The NRC's accelerated timeline is widely attributed to its new Part 53 licensing framework, a modernized regulatory pathway specifically designed for advanced reactor technologies that do not fit the assumptions built into light-water reactor regulations from the 1970s. In October 2025, the project completed its final Environmental Impact Statement, with no significant adverse findings.
The $4 Billion Public-Private Partnership | DOE, Bill Gates, and Warren Buffett's Wyoming Bet
The Kemmerer project is structured as one of the most high-profile clean energy public-private partnerships in U.S. history, combining federal funding, billionaire capital, and utility infrastructure into a single $4 billion construction program:
| Project Metric | Details |
|---|---|
Total Project Cost | ~$4 billion |
DOE ARDP Grant | Up to $2 billion (matching) |
Bill Gates Personal Investment | ~$1 billion |
Grid Partner | PacifiCorp / Rocky Mountain Power (Berkshire Hathaway Energy) |
Construction Jobs at Peak | ~1,600 workers |
Permanent Full-Time Jobs | ~250 staff |
Steady-State Output | 345 MW |
Peak Output (with storage) | 500 MW for up to 5.5 hours |
Target Completion | 2030 |
NRC Permit Issued | March 4, 2026 |
Nuclear Construction Start | April 2026 |
Why Natrium Solves the Grid's Biggest Problem | Dispatchable Clean Power at Scale
The U.S. electricity grid is undergoing its fastest transformation in a century. Wind and solar capacity are expanding at record pace, but both are intermittent by nature — they produce power when weather permits, not when consumers demand it. The grid increasingly needs what energy engineers call "dispatchable" clean power: zero-carbon generation that can be called upon at any hour, in any weather.

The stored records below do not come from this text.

(** C3, as the code has it.  With at least one record loaded, a run that
    reaches the export block and whose frame is built prints "no data to
    export" and writes nothing exactly when no record has any field (the
    frame then has rows and no column); otherwise it writes the table under
    the name made from the clock reading and prints that name, the shape
    and the columns, unless the writing fails, in which case the exception
    ends the run, the file is left incomplete and nothing more is printed.
    A frame that cannot be built ends the run before anything is printed
    or written by the block. *)
Theorem export_cases (now : datetime) (logs : list record) (w : world) :
  logs <> [] ->
  (forall e, frame_error logs = Some e -> export now logs w = (w, Raise e))
  /\ (frame_error logs = None ->
      (no_fields logs = true ->
         export now logs w = (printed w [NoDataToExport], Ok tt))
      /\ (no_fields logs = false ->
            (csv_error (export_frame (DataFrame logs)) = None ->
               export now logs w
               = ({| console := console w
                       ++ [Exported (csv_name now); FrameInfo;
                           FrameShape (length logs)
                             (length (columns (DataFrame logs)));
                           FrameColumns (columns (DataFrame logs))];
                     files := files w
                       ++ [(csv_name now,
                            Table (export_frame (DataFrame logs)))] |},
                  Ok tt))
            /\ (forall e,
                  csv_error (export_frame (DataFrame logs)) = Some e ->
                  export now logs w
                  = ({| console := console w;
                        files := files w ++ [(csv_name now, Incomplete)] |},
                     Raise e)))).
Proof.
  intros Hne. rewrite export_run, (frame_empty_spec logs Hne). split.
  - intros e ->. reflexivity.
  - intros ->. split.
    + intros ->. reflexivity.
    + intros ->. split.
      * intros ->.
        rewrite export_frame_columns, export_frame_rows, frame_rows_length.
        reflexivity.
      * intros e ->. reflexivity.
Qed.
(** * Terrier query-execution core: pipeline compiler, bytecode table,
      table iterator, catalog row encoding and the MVCC index contract.

    Each module embeds one source file of the repository; the theorems
    that follow the definitions relate the embedded code to the
    statements of the specification. *)

From Stdlib Require Import ZArith Lia Bool Ascii String.
From stdpp Require Import base tactics option list strings numbers sorting gmap.

Local Open Scope string_scope.
Local Open Scope list_scope.
Local Open Scope Z_scope.

(** Fixed-width integers of the C++ sources, as [Z] with the wrap-around
    written out. *)
Module CInt.

Definition to_unsigned (bits : Z) (z : Z) : Z := z mod 2 ^ bits.

Definition to_signed (bits : Z) (z : Z) : Z :=
  let u := z mod 2 ^ bits in
  if u <? 2 ^ (bits - 1) then u else u - 2 ^ bits.

Definition in_signed (bits : Z) (z : Z) : Prop :=
  - 2 ^ (bits - 1) <= z < 2 ^ (bits - 1).

Definition to_u32 : Z -> Z := to_unsigned 32.

End CInt.

(** * execution/vm/bytecodes.h *)
Module Bytecodes.

(** Operand kinds named by the opcode list ([OperandType::X]). *)
Inductive OperandType :=
| Imm1 | Imm2 | Imm4 | Imm8 | Imm4F | Imm8F | UImm4
| JumpOffset | Local | LocalCount | FunctionId.

(** The macro argument [F] of the list macros: what one entry
    expands to. *)
Definition Macro (A : Type) : Type := string -> list OperandType -> A.

(** [CREATE_FOR_INT_TYPES(F, op, ...)] *)
Definition CREATE_FOR_INT_TYPES {A} (F : Macro A) (op : string)
    (args : list OperandType) : list A :=
  [ F (op +:+ "_i8") args; F (op +:+ "_i16") args;
    F (op +:+ "_i32") args; F (op +:+ "_i64") args;
    F (op +:+ "_u8") args; F (op +:+ "_u16") args;
    F (op +:+ "_u32") args; F (op +:+ "_u64") args ].

(** [CREATE_FOR_FLOAT_TYPES(F, op, ...)] *)
Definition CREATE_FOR_FLOAT_TYPES {A} (F : Macro A) (op : string)
    (args : list OperandType) : list A :=
  [ F (op +:+ "_f32") args; F (op +:+ "_f64") args ].

(** [CREATE_FOR_ALL_TYPES(F, op, ...)] *)
Definition CREATE_FOR_ALL_TYPES {A} (F : Macro A) (op : string)
    (args : list OperandType) : list A :=
  CREATE_FOR_INT_TYPES F op args ++ CREATE_FOR_FLOAT_TYPES F op args.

Traditional nuclear plants provide this baseload function but cannot flex their output. The Natrium's molten salt storage system changes that equation. When wind and solar are generating abundantly, the Natrium stores excess heat. When the sun goes down or the wind drops, it releases that stored heat to push output to 500 MW — filling exactly the gap that makes renewable-heavy grids vulnerable to price spikes and reliability failures.
This positions Natrium not as a competitor to renewables but as their complement — a firm, dispatchable backstop that makes an otherwise intermittent grid reliable at scale.
What Comes Next | From Wyoming Blueprint to National Nuclear Fleet
TerraPower is explicit that Kemmerer is not an endpoint. It is a proof-of-concept designed to serve as a commercial blueprint for a future fleet of Natrium plants across retiring coal communities in the American West, Midwest, and beyond. If the plant delivers on its 2030 target on time and within budget, the economic and regulatory case for accelerated deployment of additional units becomes dramatically stronger.
Internationally, TerraPower notified the British Office for Nuclear Regulation in March 2026 that it intends to enter the Generic Design Assessment process for the Natrium in the UK — the first formal step toward deploying the design outside the United States.
For decades, advanced nuclear power existed as a laboratory ambition, perpetually a decade away from commercialization. With a TerraPower crew breaking ground in Wyoming in April 2026, it is now a physical reality — and the most consequential test of whether Generation IV nuclear can deliver on the promise its proponents have made for forty years.